This is the third of my three pieces marking the 20th anniversary of the start of the Iraq War. For seven years I served as a member of the Iraq Inquiry and so this piece draws on the Inquiry’s work and conclusions, but these are my personal reflections.
In my first piece I considered why the intelligence assessments on weapons of mass destruction (WMD) took the form they did and how the government became invested in them when they should have been questioning. In the second I discussed the role of the military in pushing for a prominent army contribution in the first phases of fighting while seeking to avoid one in the occupation of Iraq. In this third post I consider why Tony Blair decided to join the US in the war though UN inspectors had not completed their work assessing the state of Iraq’s WMD and why so little preparation had been made to cope with the war’s aftermath.
The Impact of Kosovo
The origins of the decision lie in Blair’s relative success in his first five years as Prime Minister in the foreign policy field. Particularly influential was his experience with his first big crisis – the Kosovo War which lasted from March to June 1999. Slobodan Milosevic, leader of what was by now a rump Yugoslavia after Slovenia, Croatia, and Bosnia had all gone their own ways, was a Serb nationalist who had been suppressing the province of Kosovo (not a separate republic so without the right to go its own way) since the 1980s. As resistance grew among the Kosovars to rule from Belgrade, Milosevic clamped down, creating a major humanitarian crisis. After he agreed to show restraint in late 1998 the crisis flared up again the next March. To bring him back into line, NATO agreed to what was expected to be a short bombing campaign. In the event it took three fraught months to reach a satisfactory conclusion.

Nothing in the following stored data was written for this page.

(* ===== verification/ProtocolSpec.v ===== *)
(** * Facts about the protocol's values

    The order on protocol versions, their text form, and the script status. *)

From S2P Require Import Prelude External Text Protocol.

(** ** The order on versions *)

(** [vlt]: at the first component that differs, [a] is smaller. *)
Definition veq (a b : ProtocolVersion) : Prop := ∀ i, component a i = component b i.
Definition vlt (a b : ProtocolVersion) : Prop :=
  ∃ k, (∀ j, (j < k)%nat → component a j = component b j) ∧ component a k < component b k.

#[export] Instance veq_equivalence : Equivalence veq.
Proof.
  split; [done|by intros a b Hab i; rewrite Hab|by intros a b c Hab Hbc i; rewrite Hab, Hbc].
Qed.

#[export] Instance vlt_proper : Proper (veq ==> veq ==> iff) vlt.
Proof.
  intros a a' Ha b b' Hb. unfold vlt, veq in *.
  split; intros (k & Hj & Hk); exists k; (split; [intros j Hlt|]);
    rewrite ?Ha, ?Hb in *; auto; by rewrite <-?Ha, <-?Hb; auto.
Qed.

Lemma vlt_trans a b c : vlt a b → vlt b c → vlt a c.
Proof.
  intros (k & Hj & Hk) (l & Hjl & Hl).
  destruct (Nat.lt_trichotomy k l) as [Hlt|[->|Hgt]].
  - exists k. split; [intros j ?; rewrite Hj by done; apply Hjl; lia|]. rewrite <-Hjl by done. done.
  - exists l. split; [intros j ?; rewrite Hj by done; by apply Hjl|lia].
  - exists l. split; [intros j ?; rewrite Hj by lia; by apply Hjl|]. rewrite Hj by done. done.
Qed.

Lemma vlt_irrefl a : ¬ vlt a a.
Proof. intros (k & _ & Hk). lia. Qed.

Lemma compare_from_spec a b i n :
  match compare_from a b i n with
  | Eq => ∀ j, (i ≤ j < i + n)%nat → component a j = component b j
  | Lt => ∃ k, (i ≤ k)%nat ∧ (∀ j, (i ≤ j < k)%nat → component a j = component b j) ∧
               component a k < component b k
  | Gt => ∃ k, (i ≤ k)%nat ∧ (∀ j, (i ≤ j < k)%nat → component b j = component a j) ∧
               component b k < component a k
  end.
Proof.
  revert i. induction n as [|n IH]; intros i; cbn [compare_from]; [lia|].
  destruct (Z.compare_spec (component a i) (component b i)) as [Heq|Hlt|Hgt].
  - specialize (IH (S i)). destruct (compare_from a b (S i) n).
    + intros j Hj. destruct (decide (j = i)) as [->|]; [done|]. apply IH. lia.
    + destruct IH as (k & ? & Hj & ?). exists k. split_and!; [lia| |done].
      intros j Hij. destruct (decide (j = i)) as [->|]; [done|]. apply Hj. lia.
    + destruct IH as (k & ? & Hj & ?). exists k. split_and!; [lia| |done].
      intros j Hij. destruct (decide (j = i)) as [->|]; [done|]. apply Hj. lia.
  - exists i. split_and!; [done|lia|done].
  - exists i. split_and!; [done|lia|done].
Qed.

Lemma component_beyond v i : (length (components v) ≤ i)%nat → component v i = 0.
Proof. intros Hi. unfold component. by rewrite (proj2 (lookup_ge_None _ _) Hi). Qed.

Lemma version_cmp_spec a b :
  CompareSpecT (veq a b) (vlt a b) (vlt b a) (version_cmp a b).
Proof.
  unfold version_cmp. pose proof (compare_from_spec a b 0
    (Nat.max (length (components a)) (length (components b)))) as Hs.
  destruct (compare_from _ _ _ _); constructor.
  - intros i. destruct (decide (i < Nat.max (length (components a)) (length (components b)))%nat).
    + apply Hs. lia.
    + rewrite !component_beyond by lia. done.
  - destruct Hs as (k & _ & Hj & Hk). exists k. split; [intros j ?; apply Hj; lia|done].
  - destruct Hs as (k & _ & Hj & Hk). exists k. split; [intros j ?; apply Hj; lia|done].
Qed.

Lemma version_le_spec a b : version_le a b = true ↔ veq a b ∨ vlt a b.
Proof.
  unfold version_le. destruct (version_cmp_spec a b) as [He|Hl|Hg]; [naive_solver..|].
  split; [done|]. intros [He|Hl].
  - rewrite He in Hg. by apply vlt_irrefl in Hg.
  - exfalso. eapply vlt_irrefl, vlt_trans; done.
Qed.

Lemma version_le_refl a : version_le a a = true.
Proof. apply version_le_spec. by left. Qed.
Lemma version_le_trans a b c : version_le a b = true → version_le b c = true → version_le a c = true.
Proof.
  rewrite !version_le_spec. intros [Hab|Hab] [Hbc|Hbc].
  - left. by rewrite Hab.
  - right. by rewrite Hab.
  - right. by rewrite <-Hbc.
  - right. by eapply vlt_trans.
Qed.

(** [std::cmp::max]/[min] bound both arguments. *)
Lemma version_max_le a b v :
  version_le (version_max a b) v = true ↔ version_le a v = true ∧ version_le b v = true.
Proof.
  rewrite !version_le_spec. unfold version_max.
  destruct (version_cmp_spec a b) as [He|Hl|Hg]; split; try naive_solver.
  - intros Hb. split; [|done]. by rewrite He.
  - intros [Hb|Hb]; (split; [right|auto]); [by rewrite <-Hb|by eapply vlt_trans].
  - intros [Ha|Ha]; (split; [auto|right]); [by rewrite <-Ha|by eapply vlt_trans].
Qed.

Lemma version_min_ge a b v :
  version_le v (version_min a b) = true ↔ version_le v a = true ∧ version_le v b = true.
Proof.
  rewrite !version_le_spec. unfold version_min.
  destruct (version_cmp_spec a b) as [He|Hl|Hg]; split; try naive_solver.
  - intros Ha. split; [done|]. by rewrite <-He.
  - intros [Ha|Ha]; (split; [auto|right]); [by rewrite Ha|by eapply vlt_trans].
  - intros [Hb|Hb]; (split; [right|auto]); [by rewrite Hb|by eapply vlt_trans].
Qed.

(** ** The text form *)

(** The versions [FromStr] produces: no redundant zero components. *)
Definition version_wf (v : ProtocolVersion) : Prop :=
  Forall is_u32 (components v) ∧ (2 ≤ length (components v))%nat ∧
  ((2 < length (components v))%nat → last (components v) ≠ Some 0).

Lemma veq_wf a b : version_wf a → version_wf b → veq a b → a = b.
Proof.
  assert (∀ a b, version_wf a → version_wf b → veq a b →
    (length (components a) ≤ length (components b))%nat) as Hlen.
  { clear a b. intros a b (_ & Ha2 & Hal) (_ & Hb2 & _) Heq.
    destruct (decide (length (components a) ≤ length (components b))%nat) as [|Hn]; [done|].
    exfalso. apply Hal; [lia|]. rewrite last_lookup.
    specialize (Heq (pred (length (components a)))).
    rewrite (component_beyond b) in Heq by lia. unfold component in Heq.
    destruct (lookup_lt_is_Some_2 (components a) (pred (length (components a)))) as [x Hx]; [lia|].
    rewrite Hx in *. cbn in Heq. by subst. }
  intros Ha Hb Heq. assert (length (components a) = length (components b)) as Hl.
  { pose proof (Hlen a b Ha Hb Heq). symmetry in Heq. pose proof (Hlen b a Hb Ha Heq). lia. }
  destruct a as [ca], b as [cb]. cbn in Hl. f_equal. apply list_eq_same_length with (length ca); [done..|].
  intros i x y Hi Hx Hy. specialize (Heq i). unfold component in Heq. cbn in Heq.
  rewrite Hx, Hy in Heq. done.
Qed.

Lemma pop_zeros_spec fuel cs :
  (length cs ≤ fuel)%nat → (2 ≤ length cs)%nat →
  ∃ n, cs = pop_zeros fuel cs ++ replicate n 0 ∧ (2 ≤ length (pop_zeros fuel cs))%nat ∧
    ((2 < length (pop_zeros fuel cs))%nat → last (pop_zeros fuel cs) ≠ Some 0).
Proof.
  revert cs. induction fuel as [|fuel IH]; intros cs Hf Hl; [lia|]. cbn [pop_zeros].
  destruct (bool_decide (2 < length cs)%nat) eqn:H2; cbn [andb].
  2:{ exists 0%nat. rewrite app_nil_r. apply bool_decide_eq_false in H2. split_and!; [done|lia|lia]. }
  destruct (bool_decide (last cs = Some 0)) eqn:H0.
  2:{ exists 0%nat. rewrite app_nil_r. apply bool_decide_eq_false in H0. split_and!; [done|lia|done]. }
  apply bool_decide_eq_true in H2, H0.
  apply last_Some in H0 as [cs' ->]. rewrite removelast_last.
  rewrite length_app in *. cbn [length] in *.
  destruct (IH cs') as (n & Hn & ? & ?); [lia|lia|]. exists (S n). split_and!; [|done|done].
  rewrite replicate_S_end, app_assoc, <-Hn. done.
Qed.

Lemma pop_zeros_wf fuel cs :
  ((2 < length cs)%nat → last cs ≠ Some 0) → pop_zeros fuel cs = cs.
Proof.
  intros Hl. destruct fuel as [|fuel]; [done|]. cbn [pop_zeros].
  destruct (bool_decide (2 < length cs)%nat) eqn:H2; [|done]. apply bool_decide_eq_true in H2.
  by rewrite bool_decide_eq_false_2 by auto.
Qed.

Lemma version_display_parse v :
  version_wf v → version_from_str (version_to_string v) = Ok v.
Proof.
  intros (Hu & Hl & Hz). unfold version_from_str, version_to_string.
  rewrite split_join.
  - assert (mapM parse_component (show_unsigned <$> components v) = Ok (components v)) as ->.
    { apply mapM_outcome_ok. apply Forall2_fmap_l.
      apply Forall2_same_length_lookup. split; [done|]. intros i x y Hx Hy. simplify_eq.
      eapply Forall_lookup_1 in Hu; [|done]. unfold is_u32 in Hu.
      destruct (show_unsigned_digits x) as [Hne _]; [lia|].
      pose proof (parse_show_unsigned (2 ^ 32) x Hu) as Hp. unfold compose, parse_component.
      destruct (show_unsigned x) as [|c s]; [done|]. by rewrite Hp. }
    osimpl. rewrite bool_decide_eq_false_2 by lia. osimpl. rewrite pop_zeros_wf by done.
    by destruct v.
  - destruct (components v); [simpl in Hl; lia|done].
  - apply Forall_fmap. eapply Forall_impl; [exact Hu|]. intros x Hx. unfold compose.
    intros Hin. destruct (show_unsigned_digits x) as [_ Hd]; [unfold is_u32 in Hx; lia|].
    rewrite Forall_forall in Hd. by apply Hd in Hin.
Qed.


Lemma version_from_str_wf s v : version_from_str s = Ok v → version_wf v.
Proof.
  unfold version_from_str. intros Hv. apply bind_ok in Hv as (cs & Hcs & Hv).
  case_bool_decide as Hl; [done|]. injection Hv as <-.
  assert (Forall is_u32 cs) as Hu.
  { apply mapM_outcome_ok in Hcs. apply Forall_forall. intros x [i Hi]%list_elem_of_lookup.
    destruct (Forall2_lookup_r _ _ _ _ _ Hcs Hi) as (p & _ & Hp).
    unfold parse_component in Hp. destruct p as [|c p]; [done|]. apply ok_or_ok in Hp.
    cbn [parse_unsigned] in Hp. destruct (c =? 43).
    - destruct p; [done|]. apply parse_digits_bound in Hp; [done|lia].
    - apply parse_digits_bound in Hp; [done|lia]. }
  destruct (pop_zeros_spec (length cs) cs) as (n & Hn & H2 & H0); [done|lia|].
  split; [|split; [done|done]]. cbn [components]. rewrite Hn in Hu. by apply Forall_app in Hu as [? _].
Qed.

(** ** The script status *)

Section status.
Context `{HS : !Hashes, HSL : !HashLaws, HX : !Hex, HXL : !HexLaws}.

Definition history_key (e : HistoryEntry) : str * Z := (he_tx_hash e, he_height e).

Lemma app_sep_inj (sep : Z) a b c d :
  sep ∉ a → sep ∉ b → a ++ sep :: c = b ++ sep :: d → a = b ∧ c = d.
Proof.
  revert b. induction a as [|x a IH]; intros [|y b] Ha Hb; cbn [app].
  - by intros [= ->].
  - intros [= -> _]. set_solver.
  - intros [= -> _]. set_solver.
  - intros [= -> Heq]. apply IH in Heq as [-> ->]; set_solver.
Qed.

Lemma status_payload_inj h1 h2 :
  Forall (λ e, 58 ∉ he_tx_hash e) h1 → Forall (λ e, 58 ∉ he_tx_hash e) h2 →
  status_payload h1 = status_payload h2 → history_key <$> h1 = history_key <$> h2.
Proof.
  intros Hf1. revert h2. induction Hf1 as [|e1 h1 He1 _ IH]; intros h2 Hf2 Heq.
  - destruct h2 as [|e2 h2]; [done|]. cbn in Heq. by destruct (he_tx_hash e2).
  - destruct h2 as [|e2 h2]; [cbn in Heq; by destruct (he_tx_hash e1)|].
    apply Forall_cons in Hf2 as [He2 Hf2]. cbn [status_payload] in Heq.
    apply app_sep_inj in Heq as [Htx Heq]; [|done..].
    assert (∀ z, 58 ∉ show_signed z) as Hns.
    { intros z Hin. pose proof (show_signed_chars z) as Hc. rewrite Forall_forall in Hc.
      by apply Hc in Hin as [?|?]. }
    apply app_sep_inj in Heq as [Hh%show_signed_inj Heq]; [|done..].
    cbn [fmap list_fmap]. f_equal; [by unfold history_key; f_equal|]. by apply IH.
Qed.

(** Equal statuses mean equal histories, unless SHA-256 collides on the two
    payloads. *)
Lemma scripthash_status_binding h1 h2 :
  Forall (λ e, 58 ∉ he_tx_hash e) h1 → Forall (λ e, 58 ∉ he_tx_hash e) h2 →
  scripthash_status h1 = scripthash_status h2 →
  history_key <$> h1 = history_key <$> h2 ∨
  (status_payload h1 ≠ status_payload h2 ∧
   sha256 (status_payload h1) = sha256 (status_payload h2)).
Proof.
  intros H1 H2 Heq. destruct h1 as [|e1 h1], h2 as [|e2 h2]; [by left|done|done|].
  cbn [scripthash_status] in Heq. injection Heq as Heq.
  apply hex_encode_inj in Heq; [|apply sha256_wf..].
  destruct (decide (status_payload (e1 :: h1) = status_payload (e2 :: h2))) as [Hp|Hp].
  - left. by apply status_payload_inj.
  - by right.
Qed.
End status.

Section scripthash.
Context `{HS : !Hashes, HSL : !HashLaws, HX : !Hex, HXL : !HexLaws, ST : !ScriptHashText,
          STL : !ScriptHashTextLaws}.

Lemma bytes_wf_rev b : bytes_wf b → bytes_wf (rev b).
Proof. apply List.Forall_rev. Qed.

Lemma esh_from_script_ok {E} script :
  esh_from_script (E := E) script = Ok {| esh_bytes := rev (sha256 script) |}.
Proof.
  destruct (sha256_wf script) as [Hw Hl]. unfold esh_from_script, esh_parse.
  rewrite scripthash_to_string_backward, hex_decode_encode by (by apply bytes_wf_rev). osimpl.
  by rewrite bool_decide_eq_true_2 by (by rewrite length_rev).
Qed.

Lemma esh_to_bindex_ok script :
  esh_to_bindex {| esh_bytes := rev (sha256 script) |} = Ok (sha256 script).
Proof.
  unfold esh_to_bindex, esh_to_string. cbn [esh_bytes].
  by rewrite scripthash_from_str_backward by apply sha256_wf.
Qed.
End scripthash.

Although the Americans were responsible for the bulk of the air campaign, Blair took the lead as it became more controversial, in not only urging that NATO stayed the course but insisting that it prepare to use land forces, offering a leading role for the British army. After Milosevic capitulated this was seen as a success for Blair, which gave him confidence in his foreign policy judgement.
Watching President Bill Clinton deal with the domestic resistance in the US to this sort of operation, he was left concerned about whether the US would be willing in the future to engage with European crises. This concern that the US was becoming more isolationist was reinforced by George W Bush’s success in the 2000 Presidential election on a platform that suggested that US military power should be saved only for the big wars.